In the listing below, the answer starts at the line that has "intros H. apply" and stops after the line that has "(** ** Searches *)"; please repeat that part exactly and nothing more.

* Records for the task
= Beginning of Section =

(** ** Reads *)

(** The entry at a logical index. *)
Lemma cfra_read v i e : cfra_ok v -> elems v !! i = Some e ->
  cf_list v !! phys CAPACITY i (cf_min v) = Some e.
Proof.
  intros Hok Hi. pose proof Hok as (Hl & Hm & Hn & _).
  destruct (cfra_elems v Hok) as [Hlen (rest & Hr & _)].
  pose proof (lookup_lt_Some _ _ _ Hi). rewrite <- rot_lookup, Hr by lia.
  by rewrite lookup_app_l by lia.
Qed.

Lemma key_at_spec v (idx : Z) : cfra_ok v -> 0 <= idx < Z.of_nat (cf_size v) ->
  exists e, elems v !! Z.to_nat idx = Some e /\ key_at CAPACITY (cf_list v) (cf_min v) idx = Some e.1.
Proof.
  intros Hok Hi. destruct (cfra_elems v Hok) as [Hlen _].
  destruct (lookup_lt_is_Some_2 (elems v) (Z.to_nat idx)) as [e He]; [lia|].
  exists e. split; [done|]. unfold key_at. destruct (Z.ltb_spec idx 0); [lia|].
  by rewrite (cfra_read v _ e).
Qed.

Lemma verify_loop_ok l m i n el :
  (forall j e, el !! j = Some e -> l !! phys CAPACITY j m = Some e) ->
  (1 <= i)%nat -> (i + n <= length el)%nat ->
  (forall j a b, (i <= j < i + n)%nat -> el !! (j - 1)%nat = Some a -> el !! j = Some b -> a.1 <= b.1) ->
  verify_loop CAPACITY l m i n = Some tt.
Proof.
  intros Hr. revert i. induction n as [|n IH]; intros i Hi Hn Hs; [done|]. cbn [verify_loop].
  destruct (lookup_lt_is_Some_2 el i) as [b Hb]; [lia|].
  destruct (lookup_lt_is_Some_2 el (i - 1)) as [a Ha]; [lia|].
  rewrite (Hr i b Hb), (Hr _ a Ha). cbn [mbind option_bind].
  rewrite assert_true. 2:{ apply negb_true_iff, Z.ltb_ge, (Hs i); [lia|done|done]. }
  apply IH; [lia|lia|]. intros j. intros. apply (Hs j); [lia|done|done].
Qed.

Lemma verify_locked_ok v : cfra_ok v -> live v -> verify_locked CAPACITY v = Some true.
Proof.
  intros Hok Hlive. pose proof Hok as (Hl & Hm & Hn & Hs). destruct (cfra_elems v Hok) as [Hlen _].
  unfold verify_locked. rewrite Hlive, (assert_true (_ <=? _)%nat) by (by apply Nat.leb_le).
  cbn [mbind option_bind negb assert_].
  destruct (decide (cf_size v = 0)%nat) as [H0|H0].
  { rewrite H0. done. }
  rewrite (verify_loop_ok _ _ 1 _ (elems v)); [done| |lia|lia|].
  - intros j e. by apply cfra_read.
  - intros j a b Hj Ha Hb. apply (mk_sorted_lookup (elems v) (j - 1) j); [done..|lia].
Qed.

(** What [verify_locked] establishes when it does not throw. *)
Lemma verify_loop_inv l m i n :
  verify_loop CAPACITY l m i n = Some tt ->
  forall j a b, (i <= j < i + n)%nat -> l !! phys CAPACITY (j - 1) m = Some a ->
    l !! phys CAPACITY j m = Some b -> a.1 <= b.1.
Proof.
  revert i. induction n as [|n IH]; intros i Hv j a b Hj Ha Hb; [lia|]. cbn [verify_loop] in Hv.
  destruct (l !! phys CAPACITY i m) as [b'|] eqn:Hb'; [|done].
  destruct (l !! phys CAPACITY (i - 1) m) as [a'|] eqn:Ha'; [|done]. cbn [mbind option_bind] in Hv.
  destruct (negb _) eqn:Hlt; [|done]. cbn [assert_ mbind option_bind] in Hv.
  destruct (decide (i = j)) as [->|].
  - apply negb_true_iff, Z.ltb_ge in Hlt. congruence.
  - by apply (IH (S i) Hv j a b); [lia|..].
Qed.

Lemma sorted_adjacent el :
  (forall j a b, el !! j = Some a -> el !! S j = Some b -> a.1 <= b.1) -> mk_sorted el.
Proof.
  intros H. apply Sorted_StronglySorted; [exact kv_le_trans|].
  induction el as [|a el IH]; constructor.
  - apply IH. intros j c d Hc Hd. by apply (H (S j) c d).
  - destruct el as [|b el]; constructor. by apply (H 0%nat a b).
Qed.

(** [verify_locked] decides the invariant. *)
Lemma verify_locked_iff v :
  length (cf_list v) = CAPACITY -> (cf_min v < CAPACITY)%nat ->
  verify_locked CAPACITY v = Some true <-> cfra_ok v /\ live v.
Proof.
  intros Hl Hm. split; [|intros [? ?]; by apply verify_locked_ok].
  unfold verify_locked. destruct (Nat.leb_spec (cf_size v) CAPACITY) as [Hn|]; [|done].
  destruct (SeqLock.is_dead (cf_lock v)) eqn:Hd; [done|]. cbn [negb assert_ mbind option_bind].
  destruct (verify_loop _ _ _ _ _) as [[]|] eqn:Hv; [|done]. intros _. split; [|done].
  split_and!; try done. apply sorted_adjacent. unfold elems. intros j a b Ha Hb.
  apply lookup_take_Some in Ha as [Ha Hj]. apply lookup_take_Some in Hb as [Hb Hj'].
  rewrite (rot_lookup CAPACITY) in Ha, Hb by lia.
  apply (verify_loop_inv _ _ _ _ Hv (S j) a b); [lia| |done]. by replace (S j - 1)%nat with j by lia.
Qed.

(** ** Searches *)

Context (Hcap64 : Z.of_nat CAPACITY < 2 ^ 63).

Lemma last_index_spec v : cfra_ok v -> last_index v = Z.of_nat (cf_size v) - 1.
Proof. intros (_ & _ & Hn & _). apply i64_pred. lia. Qed.

Lemma quot_half a : 0 <= a -> 0 <= Z.quot a 2 /\ 2 * Z.quot a 2 <= a < 2 * Z.quot a 2 + 2.
Proof.
  intros Ha. rewrite Z.quot_div_nonneg by lia.
  pose proof (Z.div_mod a 2 ltac:(lia)). pose proof (Z.mod_pos_bound a 2 ltac:(lia)). lia.
Qed.

(** The order of two entries by their positions. *)
Lemma elems_le v i j a b : cfra_ok v ->
  elems v !! i = Some a -> elems v !! j = Some b -> (i <= j)%nat -> a.1 <= b.1.
Proof. intros (_ & _ & _ & Hs). by apply mk_sorted_lookup. Qed.

Lemma any_loop_spec v k fuel left right :
  cfra_ok v -> 0 <= left <= right + 1 -> right < Z.of_nat (cf_size v) -> right - left < Z.of_nat fuel ->
  (forall i e, elems v !! i = Some e -> Z.of_nat i < left -> e.1 < k) ->
  (forall i e, elems v !! i = Some e -> right < Z.of_nat i -> k < e.1) ->
  exists p, any_loop CAPACITY fuel (cf_list v) (cf_min v) k left right = Some (Z.of_nat p) /\
    (p <= cf_size v)%nat /\
    ((exists e, elems v !! p = Some e /\ e.1 = k) \/
     (forall i e, elems v !! i = Some e -> if decide (i < p)%nat then e.1 < k else k < e.1)).
Proof.
  intros Hok. revert left right. induction fuel as [|fuel IH]; intros left right Hl Hr Hf Hlo Hhi;
    cbn [any_loop].
  1: destruct (Z.ltb_spec right left); [|lia].
  2: destruct (Z.ltb_spec right left).
  1,2: exists (Z.to_nat left); rewrite Z2Nat.id by lia; split_and!; [done|lia|right];
       intros i e He; case_decide; [apply (Hlo i e He); lia|apply (Hhi i e He); lia].
  pose proof (quot_half (right - left) ltac:(lia)). set (mid := left + Z.quot (right - left) 2) in *.
  destruct (key_at_spec v mid Hok) as (e & He & Hk); [lia|]. rewrite Hk. cbn [mbind option_bind].
  destruct (Z.eqb_spec e.1 k) as [Heq|Hne].
  { exists (Z.to_nat mid). rewrite Z2Nat.id by lia. split_and!; [done|lia|]. left. eauto. }
  destruct (Z.ltb_spec k e.1).
  - apply IH; [lia..|done|]. intros i a Ha Hi. pose proof (elems_le v _ i e a Hok He Ha). lia.
  - apply IH; [lia..| |done]. intros i a Ha Hi. pose proof (elems_le v i _ a e Hok Ha He). lia.
Qed.

Lemma find_any_spec v k : cfra_ok v ->
  exists p, find_any CAPACITY v k (cf_min v) = Some p /\ (p <= cf_size v)%nat /\
    ((exists e, elems v !! p = Some e /\ e.1 = k) \/
     (forall i e, elems v !! i = Some e -> if decide (i < p)%nat then e.1 < k else k < e.1)).
Proof.
  intros Hok. unfold find_any. rewrite last_index_spec by done. destruct (cfra_elems v Hok) as [Hlen _].
  destruct (any_loop_spec v k (S (cf_size v)) 0 (Z.of_nat (cf_size v) - 1)) as (p & Hp & Hle & H);
    [done|lia..| |].
  { intros i e He%lookup_lt_Some ?. lia. }
  rewrite Hp. cbn [mbind option_bind]. rewrite assert_true by (apply Z.leb_le; lia).
  cbn [mbind option_bind]. rewrite Nat2Z.id. eauto.
Qed.

Lemma first_loop_spec v k fuel left right :
  cfra_ok v -> 0 <= left <= right + 1 -> right < Z.of_nat (cf_size v) -> right - left < Z.of_nat fuel ->
  (forall i e, elems v !! i = Some e -> Z.of_nat i < left -> e.1 < k) ->
  (forall i e, elems v !! i = Some e -> right < Z.of_nat i -> k <= e.1) ->
  exists left' right', first_loop CAPACITY fuel (cf_list v) (cf_min v) k left right = Some (left', right') /\
    0 <= left' <= right' + 1 /\ right' <= left' /\ right' < Z.of_nat (cf_size v) /\
    (forall i e, elems v !! i = Some e -> Z.of_nat i < left' -> e.1 < k) /\
    (forall i e, elems v !! i = Some e -> right' < Z.of_nat i -> k <= e.1).
Proof.
  intros Hok. revert left right. induction fuel as [|fuel IH]; intros left right Hl Hr Hf Hlo Hhi;
    cbn [first_loop].
  { destruct (Z.leb_spec right left); [eauto 10|lia]. }
  destruct (Z.leb_spec right left); [eauto 10|].
  pose proof (quot_half (right - left) ltac:(lia)). set (mid := left + Z.quot (right - left) 2) in *.
  destruct (key_at_spec v mid Hok) as (e & He & Hk); [lia|]. rewrite Hk. cbn [mbind option_bind].
  assert (Hge : forall i a, elems v !! i = Some a -> mid <= Z.of_nat i -> e.1 <= a.1).
  { intros i a Ha Hi. apply (elems_le v _ i e a Hok He Ha). lia. }
  destruct (Z.eqb_spec e.1 k) as [Heq|Hne]; [|destruct (Z.ltb_spec k e.1)].
  - apply IH; [lia..|done|]. intros i a Ha Hi. specialize (Hge i a Ha ltac:(lia)). lia.
  - apply IH; [lia..|done|]. intros i a Ha Hi. specialize (Hge i a Ha ltac:(lia)). lia.
  - apply IH; [lia..| |done]. intros i a Ha Hi. pose proof (elems_le v i _ a e Hok Ha He). lia.
Qed.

= End of Section =

* Solution for this exercise
  intros H. apply Sorted_StronglySorted; [exact kv_le_trans|].
  induction el as [|a el IH]; constructor.
  - apply IH. intros j c d Hc Hd. by apply (H (S j) c d).
  - destruct el as [|b el]; constructor. by apply (H 0%nat a b).
Qed.

(** [verify_locked] decides the invariant. *)
Lemma verify_locked_iff v :
  length (cf_list v) = CAPACITY -> (cf_min v < CAPACITY)%nat ->
  verify_locked CAPACITY v = Some true <-> cfra_ok v /\ live v.
Proof.
  intros Hl Hm. split; [|intros [? ?]; by apply verify_locked_ok].
  unfold verify_locked. destruct (Nat.leb_spec (cf_size v) CAPACITY) as [Hn|]; [|done].
  destruct (SeqLock.is_dead (cf_lock v)) eqn:Hd; [done|]. cbn [negb assert_ mbind option_bind].
  destruct (verify_loop _ _ _ _ _) as [[]|] eqn:Hv; [|done]. intros _. split; [|done].
  split_and!; try done. apply sorted_adjacent. unfold elems. intros j a b Ha Hb.
  apply lookup_take_Some in Ha as [Ha Hj]. apply lookup_take_Some in Hb as [Hb Hj'].
  rewrite (rot_lookup CAPACITY) in Ha, Hb by lia.
  apply (verify_loop_inv _ _ _ _ Hv (S j) a b); [lia| |done]. by replace (S j - 1)%nat with j by lia.
Qed.

(** ** Searches *)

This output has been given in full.